Demgegenüber betreffen die §§ 11 und 13 WpPG die Haftung für ein fehlerhaftes Wertpapier-Informationsblatt (WIB) und § 15 WpPG bestimmt die Haftung, wenn bei einer Wertpapiermission ein WIB fehlt.
1. Haftung für fehlerhaften Prospekt
Die Tatbestandsmerkmale und Rechtsfolgen der Haftung für einen fehlerhaften Prospekt gem. §§ 8, 9 und 12 WpPG sind:
a.

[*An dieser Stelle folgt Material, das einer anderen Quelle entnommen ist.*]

Variables (st : State) (n : N.set) (c : AudioContext).
Hypothesis ok : graph_ok st.
Hypothesis has_nodes : nodes st = Some n.
Hypothesis has_ctx : audioCtx st = Some c.

(** The connections after the settings [s] are stored and applied and the
    graph routed for the flag [on]. *)
Lemma routed_after (now : R) (s : Settings) (on : bool) :
  edges (world (caught
    (andThen (applySettingsToNodes now (saveSettings (with_settings s st)))
             (fun y => if on then connectProcessing y else connectBypass y))))
  = foreign n (edges (world st)) ++ routing on n c.
Proof.
  destruct (applied_state st ok now s) as (D & N & A & _ & E).
  rewrite D. cbn [andThen].
  rewrite (route_edges on _ n c).
  - rewrite E. reflexivity.
  - rewrite N. exact has_nodes.
  - rewrite A. exact has_ctx.
  - destruct ok as (_ & _ & Dn). apply Dn, has_nodes.
Qed.

End HandlerRouting.

(** X9.  In every state of a run that has a stage set, a handler that
    routes leaves exactly the routing it was asked for on the stage set,
    whatever the routing was before: [updateSettings] with [enabled: on]
    the routing for [on], [resetSettings] and [applyPreset] with a name
    found in the table the processing chain.  No link is doubled, and the
    connections of other nodes are as before; an [updateSettings] without
    an [enabled] key changes no connection. *)
Theorem handlers_route_exactly
        (stored : option Obj.t) (es : list Event) (st : State) (now : R)
        (n : N.set) (c : AudioContext) :
  st = run es (loadSettings stored initial) ->
  nodes st = Some n -> audioCtx st = Some c ->
  (forall incoming on,
     Obj.enabled incoming = Some on ->
     edges (world (fst (onMessage now (UpdateSettings incoming) st)))
     = foreign n (edges (world st)) ++ routing on n c) /\
  (forall incoming,
     Obj.enabled incoming = None ->
     edges (world (fst (onMessage now (UpdateSettings incoming) st)))
     = edges (world st)) /\
  edges (world (fst (onMessage now ResetSettings st)))
  = foreign n (edges (world st)) ++ chain n c /\
  (forall name p,
     PRESETS name = Some p ->
     edges (world (fst (onMessage now (ApplyPreset name) st)))
     = foreign n (edges (world st)) ++ chain n c) /\
  (forall on,
     outgoing n (foreign n (edges (world st)) ++ routing on n c)
     = routing on n c /\
     foreign n (foreign n (edges (world st)) ++ routing on n c)
     = foreign n (edges (world st))).
Proof.
  intros Hrun Hn Hc.
  assert (G : graph_ok st) by (rewrite Hrun; apply run_graph_ok).
  split; [|split; [|split; [|split]]].
  - intros incoming on E. cbn [onMessage]. rewrite fst_answer, E.
    rewrite <- (routed_after st n c G Hn Hc now
                  (mergeSettings incoming (settings st)) on).
    destruct on; reflexivity.
  - intros incoming E. cbn [onMessage]. rewrite fst_answer, E.
    destruct (applied_state st G now (mergeSettings incoming (settings st)))
      as (D & _ & _ & _ & Ed).
    rewrite D. cbn [andThen caught]. exact Ed.
  - cbn [onMessage]. rewrite fst_answer.
    change (chain n c) with (routing true n c).
    rewrite <- (routed_after st n c G Hn Hc now DEFAULT_SETTINGS true).
    destruct (applied_state st G now DEFAULT_SETTINGS) as (D & _ & _ & S & _).
    rewrite D. cbn [andThen]. rewrite S. reflexivity.
  - intros name p Hp. cbn [onMessage]. rewrite Hp, fst_answer.
    change (chain n c) with (routing true n c).
    rewrite <- (routed_after st n c G Hn Hc now
                  (assign (assign (settings st) p) (preset_choice name))
                  true).
    reflexivity.
  - intros on. apply routed_split.
Qed.

(** X9, an instance: after the first bind, switching processing off
    leaves the one bypass connection on the stage set. *)
Lemma handlers_route_exactly_witness :
  outgoing (N.mk 1 2 3 4 5 6 7 8)%nat
    (edges (world (fst (onMessage 0 (UpdateSettings (only_enabled false))
                                  (run first_bind initial)))))
  = [(1, 0)]%nat.
Proof.
  destruct (handlers_route_exactly None first_bind (run first_bind initial)
              0 (N.mk 1 2 3 4 5 6 7 8)%nat (mkCtx running 0%nat)
              eq_refl eq_refl eq_refl) as (H & _ & _ & _ & K).
  rewrite (H (only_enabled false) false eq_refl).
  exact (proj1 (K false)).
Defined.

(** X10.  In every state of a run [getState] changes nothing and reports
    [isActive] exactly when the metering interval is running, which is
    exactly when a stage set exists; [contextState] is that of the
    context, or none without one. *)
Theorem getState_reports_the_loop
        (stored : option Obj.t) (es : list Event) (st : State) (now : R) :
  st = run es (loadSettings stored initial) ->
  onMessage now GetState st
  = (st, Some (Snapshot (settings st) (levels st) (autoGainValue st)
                        (is_some (metering st))
                        (option_map ctxState (audioCtx st)))) /\
  is_some (metering st) = is_some (nodes st).
Proof.
  intros Hrun.
  assert (G : graph_ok st) by (rewrite Hrun; apply run_graph_ok).
  destruct G as ([W1 W2] & G1 & _).
  assert (M : is_some (metering st) = is_some (nodes st)).
  { destruct (is_some (metering st)) eqn:E1, (is_some (nodes st)) eqn:E2;
      trivial.
    - specialize (W2 eq_refl). discriminate.
    - specialize (G1 eq_refl). discriminate. }
  split; [|exact M]. cbn [onMessage]. rewrite M.
  destruct (is_some (nodes st)) eqn:E2.
  - rewrite (W1 eq_refl). reflexivity.
  - rewrite andb_false_r. reflexivity.
Qed.

(** X10, an instance: right after the first bind. *)
Lemma getState_reports_the_loop_witness :
  is_some (metering (run first_bind initial))
  = is_some (nodes (run first_bind initial)).
Proof.
  exact (proj2 (getState_reports_the_loop None first_bind
                  (run first_bind initial) 0 eq_refl)).
Defined.

(* ------------------------------------------------------------------ *)
(** ** Presets, the popup and the service worker *)

(** X11.  [applyPreset] with light, medium or heavy, in any state, stores
    that name, the preset's whole tuple and [enabled = true], and leaves
    [preGain] and [limiterThreshold] as they were. *)
Theorem applyPreset_named_preset (now : R) (name : string) (st : State) :
  named name ->
  exists row,
    PRESETS name = Some row /\
    preset (settings (fst (onMessage now (ApplyPreset name) st))) = name /\
    carries_all row (settings (fst (onMessage now (ApplyPreset name) st))) /\
    enabled (settings (fst (onMessage now (ApplyPreset name) st))) = true /\
    preGain (settings (fst (onMessage now (ApplyPreset name) st)))
      = preGain (settings st) /\
    limiterThreshold (settings (fst (onMessage now (ApplyPreset name) st)))
      = limiterThreshold (settings st).
Proof.
  intros Hn.
  destruct (named_row name Hn) as (_ & _ & row & Hrow & _ & A).
  destruct (onMessage_vars now (ApplyPreset name) st) as (S & _).
  rewrite S. cbn [settingsAfter]. rewrite Hrow.
  destruct (A (settings st)) as (C & _ & _ & Pg & Lt).
  exists row. split; [reflexivity|].
  split; [reflexivity|]. split; [exact C|]. split; [reflexivity|].
  split; [exact Pg | exact Lt].
Qed.

(** X11, an instance: [applyPreset('light')] with processing off. *)
Lemma applyPreset_named_preset_witness :
  exists row,
    PRESETS "light" = Some row /\
    enabled (settings (fst (onMessage 0 (ApplyPreset "light")
               (with_settings (assign DEFAULT_SETTINGS (only_enabled false))
                              initial)))) = true.
Proof.
  destruct (applyPreset_named_preset 0 "light"
              (with_settings (assign DEFAULT_SETTINGS (only_enabled false))
                             initial)
              (or_introl eq_refl)) as (row & H1 & _ & _ & H4 & _).
  exists row. split; [exact H1 | exact H4].
Defined.

(** X12.  Whatever the content script's settings are, a popup gesture
    that pushes the controls (toggling Enable or Auto-gain, moving a
    slider, clicking the custom button) leaves the preset name ['custom']
    and every other field equal to the popup's control, except
    [limiterThreshold], which the popup never sends. *)
Theorem popup_push_makes_custom
        (dom : Dom.t) (g : Gesture) (now : R) (st : State) :
  pushes g ->
  settings (step (Message now (popupMessage dom g)) st)
  = {| enabled := Dom.enabled dom; preset := "custom";
       autoGain := Dom.autoGain dom; targetLevel := Dom.targetLevel dom;
       threshold := Dom.threshold dom; ratio := Dom.ratio dom;
       knee := Dom.knee dom; attack := Dom.attack dom;
       release := Dom.release dom; makeupGain := Dom.makeupGain dom;
       preGain := Dom.preGain dom;
       limiterThreshold := limiterThreshold (settings st) |}.
Proof.
  intros P. rewrite step_settings.
  destruct g as [| | |name|]; cbn in P; try contradiction;
    try subst name; reflexivity.
Qed.

(** X12, an instance: with the heavy preset active and the page showing
    its values, toggling Auto-gain (to the value it has) makes the preset
    custom. *)
Lemma popup_push_makes_custom_witness :
  preset (settings (step (Message 0 (popupMessage heavy_page ToggleAutoGain))
                         (with_settings
                            (assign (assign DEFAULT_SETTINGS PRESET_heavy)
                                    (preset_choice "heavy"))
                            initial)))
  = "custom".
Proof.
  rewrite (popup_push_makes_custom heavy_page ToggleAutoGain 0 _ I).
  reflexivity.
Defined.

(** X13.  For all numeric readings the bars [updateMeters] draws stay in
    their tracks: the three level bars are between 0 and 100 percent wide;
    the auto-gain bar is at most 50 wide, lies within 0..100 and always
    touches the centre, to its right for a gain of 0 or more and to its
    left for a negative one.  Inside their ranges the widths are linear:
    [(level + 60) / 60 * 100] and [|gain| / 24 * 50]. *)
Theorem meter_bars_stay_in_track (i o r ag : R) :
  0 <= inWidth (updateMeters i o r ag) <= 100 /\
  0 <= outWidth (updateMeters i o r ag) <= 100 /\
  0 <= grWidth (updateMeters i o r ag) <= 100 /\
  0 <= agWidth (updateMeters i o r ag) <= 50 /\
  0 <= agLeft (updateMeters i o r ag) /\
  agLeft (updateMeters i o r ag) + agWidth (updateMeters i o r ag) <= 100 /\
  (0 <= ag -> agLeft (updateMeters i o r ag) = 50) /\
  (ag < 0 ->
   agLeft (updateMeters i o r ag) + agWidth (updateMeters i o r ag) = 50) /\
  (-60 <= i <= 0 -> inWidth (updateMeters i o r ag) = (i + 60) / 60 * 100) /\
  (-24 <= ag <= 24 ->
   agWidth (updateMeters i o r ag) = Rabs ag / 24 * 50).
Proof.
  assert (P : forall x, 0 <= Rmax 0 (Rmin 100 x) <= 100).
  { intros x. split; [apply Rmax_l | apply Rmax_lub; [lra | apply Rmin_l]]. }
  assert (L : forall x, 0 <= x <= 100 -> Rmax 0 (Rmin 100 x) = x).
  { intros x Hx. rewrite Rmin_right by lra. apply Rmax_right. lra. }
  pose proof (clamp_bounds ag) as B.
  assert (Sg : (0 <= ag -> 0 <= Rmax (-24) (Rmin 24 ag)) /\
               (ag < 0 -> Rmax (-24) (Rmin 24 ag) < 0) /\
               (-24 <= ag <= 24 -> Rmax (-24) (Rmin 24 ag) = ag)).
  { unfold Rmax, Rmin.
    destruct (Rle_dec 24 ag); destruct (Rle_dec (-24) _);
      repeat split; intros; lra. }
  destruct Sg as (S1 & S2 & S3).
  unfold updateMeters.
  set (a := Rmax (-24) (Rmin 24 ag)) in *.
  assert (W : 0 <= Rabs a / 24 * 50 <= 50).
  { unfold Rabs. destruct (Rcase_abs a); lra. }
  assert (Ab : -24 <= ag <= 24 -> Rabs a = Rabs ag)
    by (intros H; rewrite (S3 H); reflexivity).
  destruct (Rle_dec 0 a) as [Pos|Neg];
    cbn [inWidth outWidth grWidth agLeft agWidth];
    (split; [apply P|]); (split; [apply P|]); (split; [apply P|]);
    (split; [exact W|]).
  - split; [lra|]. split; [lra|]. split; [reflexivity|].
    split; [intros H; apply S2 in H; lra|].
    split; [intros H; apply L; lra|].
    intros H. rewrite (Ab H). reflexivity.
  - assert (Hw : Rabs a / 24 * 50 <= 50) by lra.
    split; [lra|]. split; [lra|].
    split; [intros H; apply S1 in H; lra|].
    split; [intros _; lra|].
    split; [intros H; apply L; lra|].
    intros H. rewrite (Ab H). reflexivity.
Qed.

(** X13, an instance: a gain of -12 dB draws the bar from 25 to 50. *)
Lemma meter_bars_stay_in_track_witness :
  agLeft (updateMeters (-20) (-14) (-3) (-12))
  + agWidth (updateMeters (-20) (-14) (-3) (-12)) = 50 /\
  agWidth (updateMeters (-20) (-14) (-3) (-12)) = Rabs (-12) / 24 * 50.
Proof.
  destruct (meter_bars_stay_in_track (-20) (-14) (-3) (-12))
    as (_ & _ & _ & _ & _ & _ & _ & H8 & _ & H10).
  split; [apply H8; lra | apply H10; lra].
Defined.

(** X14.  The settings the service worker stores at installation are the
    content script's defaults: after an install, whatever the store held
    before, [loadSettings] yields [DEFAULT_SETTINGS]; for any other reason
    (an update, say) the listener leaves the store as it is. *)
Theorem install_stores_the_defaults
        (reason : string) (stored : option Obj.t) (st : State) :
  settings (loadSettings (onInstalled "install" stored) st)
  = DEFAULT_SETTINGS /\
  (reason <> "install" -> onInstalled reason stored = stored).
Proof.
  split; [reflexivity|].
  intros H. unfold onInstalled.
  destruct (String.eqb_spec reason "install"); [contradiction | reflexivity].
Qed.

(** X14, an instance: an update keeps what the user stored. *)
Lemma install_stores_the_defaults_witness :
  onInstalled "update" (Some (only_enabled false))
  = Some (only_enabled false).
Proof.
  apply (install_stores_the_defaults "update" (Some (only_enabled false))
           initial).
  discriminate.
Defined.

(* ------------------------------------------------------------------ *)
(** ** The controller under any constant input, and under silence *)

Section AnyConstantInput.

Variables (now : nat -> R) (inBuf outBuf : nat -> list R) (red : nat -> R).
Variable st : State.
Variable d : R.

Aktivlegitimation
Aktivlegitimiert (d.h. klagebefugt) ist derjenige, der die Wertpapiere nach Veröffentlichung des Prospekts und innerhalb von sechs Monaten nach erstmaliger Einführung der Wertpapiere erworben hat (§ 9 Abs. 1 WpPG).
b. Passivlegitimation
Passivlegitimiert ist der Prospektverantwortliche, d.h. derjenige, der für den Prospekt die Verantwortung übernommen hat (z.B. Anbieter) bzw. derjenige, von dem der Erlass des Prospekts ausgeht (z.B. Hintermänner) (§ 9 Abs. 1 WpPG).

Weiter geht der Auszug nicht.